I’ve been away for a few weeks in the beautiful welsh countryside near to the Pembrokeshire coastal path and the blustery Irish Sea. Just me and the 🐶. We have experienced the most extremes of weather, snow, hale, ice, wind, rain and sunshine, each day bringing with it fresh air and new life and each night, in the pitch black darkness the most awesome stars.

I have recently been privy to a wonderful book; Fast Track your Memoir by Racheal Herron, ‘twas   the only companion needed for going off grid with the sole purpose of writing my own story. In her text, Racheal refers to Brene Brown, an inspirational speaker and fellow social worker who I have found thought provoking  for many years, often using her work in my own lectures and teaching sessions on professional integrity and self care. Brene talks about the importance of sharing our stories with the right people, emphasising that if we share with the wrong person,they can easily become one more piece of flying debris in an already dangerous storm.

I know that in the coming months I shall be choosing to share mine and that opportunities are arising to enable me to do so honestly and sensitively but I’m not nieve, I recognise that in some respects that will be costly and open to misinterpretation, such is the nature of that world and the human experience. And yet, at the same time I know that it will be cathartic and therapeutic, not in the clinical sense but in the increasing knowledge that I shall be standing shoulder to shoulder with an ever growing population of people also telling theirs, my community.

As a child, growing up ‘different’ meant that finding a sense of community was difficult, times away from home for long periods were hard and later, in my teens, I lived in a welsh community and subsequent ‘faith’ communities that ultimately saw me ostracised and excommunicated because of my difference. I was fortunate, I was taken in by a family who despite their own ethical challenges simply loved me and those who sought to quieten my creative voice because I was the ‘wrong shape’ succeeded for some twenty years or more but didn’t ultimately have the final say.

Finding my own way back was a complex, rich, often humorous, sometimes tragic process which only truly found its voice again after grief, loss, mental health crisis, going missing and then finding freedom through personal pilgrimage and the beautiful voices of others who were living with and singing through their own pain.

I could have just stayed home, written songs in private, grown vegetables, stroked the cat, kept a diary, painted on a Sunday, doing what our culture has often historically seen as the right thing to do, not airing your dirty washing in public. But I can’t do that. It would feel as if all of the struggle and the years of defeat and overcoming barriers had been a waste of time. People in the media sharing their own stories recently have given me courage to stand up, to articulate, to filter the pain and the passion and to bring people into a world where it’s possible to find solace and healing if we dare to look our demons in the eye and declare what my friend Carrie would say “I’m the head not the tail”.

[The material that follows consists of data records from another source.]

Definition log_probe (b : value) (p : Page) : Page :=
  {| session := session p;
     lastCheck := lastCheck p;
     statusDot_className := statusDot_className p;
     statusText_textContent := statusText_textContent p;
     probes := (probes p ++ [b])%list |}.

(** The body of the probe (lines 131-134). *)
Definition probe_body : value :=
  Obj [("messages", Arr [Obj [("role", Str "user"); ("content", Str "ping")]]);
       ("options", Obj [("length", Number (Num 10))])].

Definition M : Type -> Type := Eff Page.

Section WithHost.
Variable host : Host.
(** What the [fetch] of the probe gives. *)
Variable probe : FetchResult.
(** [new Date()], as a number. *)
Variable now : Z.

(** [await fetch(API_CONFIG.endpoint, ...)] of lines 128-135. *)
Definition fetch_probe : M (Z * string) :=
  fun p =>
    (match probe with
     | Rejected e => Throw e
     | Responded st text => Return (st, text)
     end, log_probe probe_body p).

(** [data.choices && data.choices[0].message.content === 'pong']. *)
Definition is_pong (data : value) : outcome bool :=
  (choices <- get data "choices" ;;
   if truthy choices
   then (c0 <- first choices ;;
         m <- get c0 "message" ;;
         c <- get m "content" ;;
         Return (is_string c "pong"))
   else Return false)%outcome.

(** The body of [try] in [checkApiStatus] (lines 127-150). *)
Definition try_block : M unit :=
  (resp <- fetch_probe ;;
   let (st, text) := resp in
   (if ok st
    then
      data <- lift (response_json host text) ;;
      pong <- lift (is_pong data) ;;
      if (pong : bool)
      then modify (show_status "online" "status-dot online" "Online")
      else throw (Error "Invalid ping response")
    else throw (Error ("API returned status " ++ Z_toString st))) ;;
   modify (set_lastCheck now))%eff.

(** The [catch] of [checkApiStatus] (lines 151-156). *)
Definition catch_block (error : exn) : M unit :=
  modify (show_status "offline" "status-dot offline" "Offline").

(** [checkApiStatus()], one invocation run to its end. *)
Definition checkApiStatus : M unit :=
  try_catch try_block catch_block.

End WithHost.
End Status.

(* ===================================================================== *)
(** ** Notions used to state further facts                                *)
(* ===================================================================== *)

Module MoreNotions.
Import JS Http.

(** A message as the provider gets it: a role the provider knows, and a
    content that is not empty and has no blank at either end. *)
Definition clean (m : Proxy.ClaudeMessage) : Prop :=
  (Proxy.role m = "user" \/ Proxy.role m = "assistant") /\
  Proxy.content m <> "" /\
  trim (Proxy.content m) = Proxy.content m.

(** A string that does not start with a blank. *)
Definition starts_clean (s : string) : Prop :=
  match s with
  | EmptyString => True
  | String c _ => is_space c = false
  end.

(** A number that is NaN or lies between two bounds. *)
Definition within (lo hi : Q) (n : number) : Prop :=
  match n with
  | NaN => True
  | Num q => (lo <= q)%Q /\ (q <= hi)%Q
  end.

(** A number that is NaN or at most a bound. *)
Definition at_most (hi : Q) (n : number) : Prop :=
  match n with
  | NaN => True
  | Num q => (q <= hi)%Q
  end.

(** A conversation of text turns, as pairs of a role and a content, and
    the array of [{role, content}] objects that carries it. *)
Definition turn_object (t : string * string) : value :=
  Obj [("role", Str (fst t)); ("content", Str (snd t))].

(** The turns that line 106 keeps: role and content not empty. *)
Definition kept (t : string * string) : bool :=
  negb (fst t =? "") && negb (snd t =? "").

(** Lines 107-110 on a text turn. *)
Definition coerce (t : string * string) : Proxy.ClaudeMessage :=
  {| Proxy.role := if fst t =? "assistant" then "assistant" else "user";
     Proxy.content := trim (snd t) |}.

(** The request body of the client as the proxy reads it: what
    [JSON.stringify] writes and the body parser of the proxy reads back. *)
Definition wire_message (m : Client.ReqMessage) : value :=
  Obj [("role", Str (Client.role m)); ("content", Client.req_content m)].

Definition wire_options (o : Client.Options) : value :=
  Obj [("length", Number (of_Z (Client.length o)));
       ("creativity", Number (of_Z (Client.creativity o)));
       ("system", Str (Client.system o))].

Definition wire_call (c : Client.ProxyCall) : Request :=
  {| method := Client.http_method c;
     body := Obj [("messages", Arr (map wire_message (Client.messages c)));
                  ("options", wire_options (Client.options c))] |}.

(** A response of a handler reaches the page: same status, and a body text
    that parses to the JSON body the handler wrote. *)
Definition delivers (host : Host) (r : Response) (f : FetchResult) : Prop :=
  exists text b,
    f = Responded (status r) text /\
    json r = Some b /\
    JSON_parse host text = inr b.

(** The probe was answered as lines 137-139 ask: an ok status, a JSON
    body, and "pong" under [choices[0].message.content]. *)
Definition answers_pong (host : Host) (probe : FetchResult) : bool :=
  match probe with
  | Rejected _ => false
  | Responded st text =>
      ok st &&
      match response_json host text with
      | Return data =>
          match Status.is_pong data with
          | Return b => b
          | Throw _ => false
          end
      | Throw _ => false
      end
  end.

(** A history of text turns of the page, of the types the page uses. *)
Definition page_turn (t : Client.Turn) : Prop :=
  (Client.type t = "user" \/ Client.type t = "ai") /\
  exists c, Client.content t = Str c.

(** Concrete inputs. *)
Definition pong_text : string := "PONG".

(** A host whose parser reads the text PONG as the canned reply, and the
    text GREETING as a reply of the provider with the text " Hello! ". *)
Definition pong_host : Host :=
  table_host
    [("PONG", Proxy.choices_body "pong");
     ("GREETING", Obj [("content", Arr [Obj [("type", Str "text");
                                             ("text", Str " Hello! ")]])]);
     ("DENIED", Obj [("error", Obj [("message", Str "invalid x-api-key")])])].

Definition hello_request : Request :=
  ProxyNotions.post
    (ProxyNotions.proxy_body [ProxyNotions.chat_message "user" "hello"] (Obj [])).

Definition greeting : Proxy.UpstreamCall -> FetchResult :=
  ProxyNotions.answering 200 "GREETING".

(** A session with one exchange behind it. *)
Definition talked_state : Client.State :=
  {| Client.input := "and then?"; Client.sendDisabled := false;
     Client.chat_messages :=
       [{| Client.type := "user"; Client.content := Str "hi" |};
        {| Client.type := "ai"; Client.content := Str "Hello!" |}];
     Client.pendingMessages := []; Client.hasMessages := true;
     Client.quota_used := 1; Client.quota_messagesLeft := 4;
     Client.api_status := "online"; Client.ui := []; Client.sent := [] |}.

Definition blank_page (s : Client.State) : Status.Page :=
  {| Status.session := s; Status.lastCheck := None;
     Status.statusDot_className := "status-dot";
     Status.statusText_textContent := "Checking...";
     Status.probes := [] |}.

End MoreNotions.

(* ===================================================================== *)
(** ** Facts about the multi-turn proxy handler                           *)
(* ===================================================================== *)

Module ProxyFacts.
Import JS Http Proxy ProxyNotions.

Section Facts.
Variable host : Host.
Variable upstream : UpstreamCall -> FetchResult.

Lemma catch_block_on_error err calls :
  catch_block err calls = (Return (on_error err), calls).
Proof.
  unfold catch_block, on_error.
  destruct (includes (message err) "401"); [reflexivity|].
  destruct (includes (message err) "429"); [reflexivity|].
  destruct (includes (message err) "400"); reflexivity.
Qed.

Lemma on_error_status err : status (on_error err) = 500%Z.
Proof.
  unfold on_error.
  destruct (includes (message err) "401"); [reflexivity|].
  destruct (includes (message err) "429"); [reflexivity|].
  destruct (includes (message err) "400"); reflexivity.
Qed.

(** A value that can be read once can be read again. *)
Lemma get_total v k x k' : get v k = Return x -> exists y, get v k' = Return y.
Proof.
  destruct v; simpl; try discriminate; eauto.
Qed.

Lemma anthropicPayload_fields cm options p :
  anthropicPayload host cm options = Return p ->
  exists length creativity sys,
    get options "length" = Return length /\
    get options "creativity" = Return creativity /\
    get options "system" = Return sys /\
    max_tokens p = clamp_max_tokens host length /\
    temperature p = to_temperature host creativity /\
    messages p = cm.
Proof.
  unfold anthropicPayload, obind.
  destruct (get options "length") as [l|] eqn:El; [|discriminate].
  destruct (get options "creativity") as [c|] eqn:Ec; [|discriminate].
  destruct (get options "system") as [s|] eqn:Es; [|discriminate].
  destruct (to_primitive (if truthy l then l else Number (Num 1024)));
    [|discriminate].
  destruct (if truthy c then to_primitive c else Return tt); [|discriminate].
  intros H. injection H as <-. simpl. eauto 10.
Qed.

Lemma truthy_nonzero c : ~ (c == 0)%Q -> truthy (Number (Num c)) = true.
Proof.
  intros Hc. simpl. destruct (Qeq_bool c 0) eqn:E; [|reflexivity].
  apply Qeq_bool_iff in E. contradiction.
Qed.

(** C1, amended: the upstream temperature is [to_temperature] of the
    creativity option: 0.7 when the option is absent, and for a non-zero
    number [c] the quotient [c / 100] clamped from above only, to at most 1.
    So 50, 100 and 250 give 0.5, 1 and 1, and -10 gives -0.1 (there is no
    lower clamp). *)
Theorem temperature_from_creativity cm options p v :
  anthropicPayload host cm options = Return p ->
  get options "creativity" = Return v ->
  temperature p = to_temperature host v /\
  (v = Undefined -> temperature p =n= Num (7 # 10)) /\
  (forall c, v = Number (Num c) -> ~ (c == 0)%Q ->
     temperature p =n= Num (Qmin (c / 100) 1)) /\
  to_temperature host (Number (Num 50)) =n= Num (1 # 2) /\
  to_temperature host (Number (Num 100)) =n= Num 1 /\
  to_temperature host (Number (Num 250)) =n= Num 1 /\
  to_temperature host (Number (Num (-10 # 1))) =n= Num (-1 # 10).
Proof.
  intros Hp Hv.
  destruct (anthropicPayload_fields _ _ _ Hp)
    as (l & c & s & _ & Hc & _ & _ & Ht & _).
  rewrite Hv in Hc. injection Hc as <-.
  split; [exact Ht|]. rewrite Ht.
  split; [intros ->; simpl; reflexivity|].
  split.
  - intros q -> Hq. unfold to_temperature.
    rewrite (truthy_nonzero _ Hq). simpl. reflexivity.
  - repeat split; vm_compute; reflexivity.
Qed.

(** For a non-zero number the upstream [max_tokens] is the requested length
    clamped into [1, 4096]; an absent length gives 1024. *)
Lemma max_tokens_from_length cm options p v :
  anthropicPayload host cm options = Return p ->
  get options "length" = Return v ->
  max_tokens p = clamp_max_tokens host v /\
  (v = Undefined -> max_tokens p =n= Num 1024) /\
  (forall n, v = Number (Num n) -> ~ (n == 0)%Q ->
     max_tokens p =n= spec_max_tokens n) /\
  clamp_max_tokens host (Number (Num 5000)) =n= Num 4096 /\
  clamp_max_tokens host (Number (Num 1024)) =n= Num 1024.
Proof.
  intros Hp Hv.
  destruct (anthropicPayload_fields _ _ _ Hp)
    as (l & c & s & Hl & _ & _ & Hm & _ & _).
  rewrite Hv in Hl. injection Hl as <-.
  split; [exact Hm|]. rewrite Hm.
  split; [intros ->; vm_compute; reflexivity|].
  split.
  - intros q -> Hq. unfold clamp_max_tokens.
    rewrite (truthy_nonzero _ Hq). simpl. reflexivity.
  - split; vm_compute; reflexivity.
Qed.

Lemma fetchClaudeResponse_cases ms o key :
  (exists e, fetchClaudeResponse host upstream ms o key [] = (Throw e, [])) \/
  (exists p, fetchClaudeResponse host upstream ms o key []
             = (after_fetch host (upstream (request key p)), [request key p])).
Proof.
  unfold fetchClaudeResponse, bind, lift, throw.
  destruct (claudeMessages host ms) as [[|m0 cm]|e]; [eauto | | eauto].
  destruct (negb (role m0 =? "user")); [eauto|].
  destruct (anthropicPayload host (m0 :: cm) o) as [p|e]; [|eauto].
  right. exists p. unfold fetch, after_fetch. simpl.
  destruct (upstream (request key p)) as [e|st text]; [reflexivity|].
  destruct (negb (ok st)); reflexivity.
Qed.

I want to stand alongside and join that army of warriors who know what it’s like having been battle worn but equally have sight of the joy and hope in reaching out to others in the thick of their own challenges.

So, I’ve been off grid and shall be for a while longer, writing, writing and more writing, the dog has been worn out from walking and the air that I have breathed has been life affirming and invigorating. Even this minute the dog’s tail is wagging so vigorously that he’s smacking himself in the thighs at the anticipation of one of mummy’s ‘thinking walks’.

It has meant digging deep, no half measures, no dilution and it s well under way, the only story I am truly qualified to tell, it has a shape, a context and a purpose and hopefully, once finished, a publisher!

Its the story of a chance knock on a hotel room door, the misinterpretation of a random sentence and a bottle of Champagne that changed my life course and led me back to a place where the voices of others gave me back my own.